## WHAT THE TASK ASKS
In the material below, the lines from the one containing "exists k, port." through the one containing "rewrite <- Hlk" are to be given again exactly, ends included, and no others.

## MATERIAL FOR THE TASK
Lemma hostport_inv mem uri ui cp n uri' :
  parse_hostport mem uri ui cp n = Some (Some uri') → (n <= length cp)%nat → uri_port uri = -1 →
  EVUTIL_ISXDIGIT_ (char_at cp n) = false →
  ∃ k port, uri' = set_host uri ui (take k cp) port ∧ (k <= n)%nat ∧ host_accepted (take k cp) ∧ port_ok port.
Proof.
  intros H Hn Hup Hx. unfold parse_hostport in H. cbv zeta in H. pose proof (back_digits_le n cp) as Hj.
  set (j := back_digits n cp) in *. set (has_port := Nat.ltb 0 j && (char_at cp (j - 1) =? 58)) in *.
  set (port := if has_port then _ else _) in *.
  destruct (has_port && negb (Nat.eqb j n) && (port <? 0)) eqn:Eport; [done|].
  set (k := if has_port then (j - 1)%nat else n) in *.
  assert (k <= n)%nat as Hk by (unfold k; destruct has_port; lia).
  assert (EVUTIL_ISXDIGIT_ (char_at (drop k cp) 0) = false) as Hxk.
  { rewrite char_at_drop, Nat.add_0_r. unfold k. destruct has_port eqn:Ehp; [|done].
    unfold has_port in Ehp. apply andb_true_iff in Ehp as [_ E%Z.eqb_eq]. by rewrite E. }
  assert (length (take k cp) = k) as Hlk by (rewrite length_take; lia).
  assert (cp = take k cp ++ drop k cp) as Ecp by (by rewrite take_drop).
  set (h := take k cp) in *.
  assert (port_ok port) as Hp.
  { unfold port_ok, port. destruct has_port; [|lia]. destruct (Nat.eqb j n); [lia|]. apply parse_port_range. lia. }
  exists k, port. fold h. assert (((char_at cp 0 =? 91) && Nat.leb 2 k && (char_at h (k - 1) =? 93)) = bracketed h) as Eb.
  { pose proof (bracketed_app h (drop k cp)) as E. rewrite <- Ecp, Hlk in E. exact E. }
  rewrite Eb in H. assert (regname_ok cp k = regname_ok h (length h)) as Er.
  { rewrite <- Hlk at 1. rewrite Ecp at 1. by apply regname_ok_app. }
  destruct (bracketed h) eqn:Hb.
  - destruct (bracket_addr_ok h) as [r|] eqn:Hr; [|done]. rewrite !bind_some_eq in H.
    destruct (Z.eqb_spec r 0); [done|]. cbn [negb] in H. destruct (mem AHost); [|done]. injection H as <-.
    split_and!; try done. unfold host_accepted. rewrite Hb. eauto.
  - rewrite bind_some_eq, Er in H. destruct (regname_ok h (length h)) eqn:Hr; [|done]. cbn [negb] in H.
    destruct (mem AHost); [|done]. injection H as <-. split_and!; try done. unfold host_accepted. by rewrite Hb.
Qed.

## RESPONSE FOR THIS EXERCISE
  exists k, port. fold h. assert (((char_at cp 0 =? 91) && Nat.leb 2 k && (char_at h (k - 1) =? 93)) = bracketed h) as Eb.
  { pose proof (bracketed_app h (drop k cp)) as E. rewrite <- Ecp, Hlk in E. exact E. }
  rewrite Eb in H. assert (regname_ok cp k = regname_ok h (length h)) as Er.
  { rewrite <- Hlk at 1. rewrite Ecp at 1. by apply regname_ok_app. }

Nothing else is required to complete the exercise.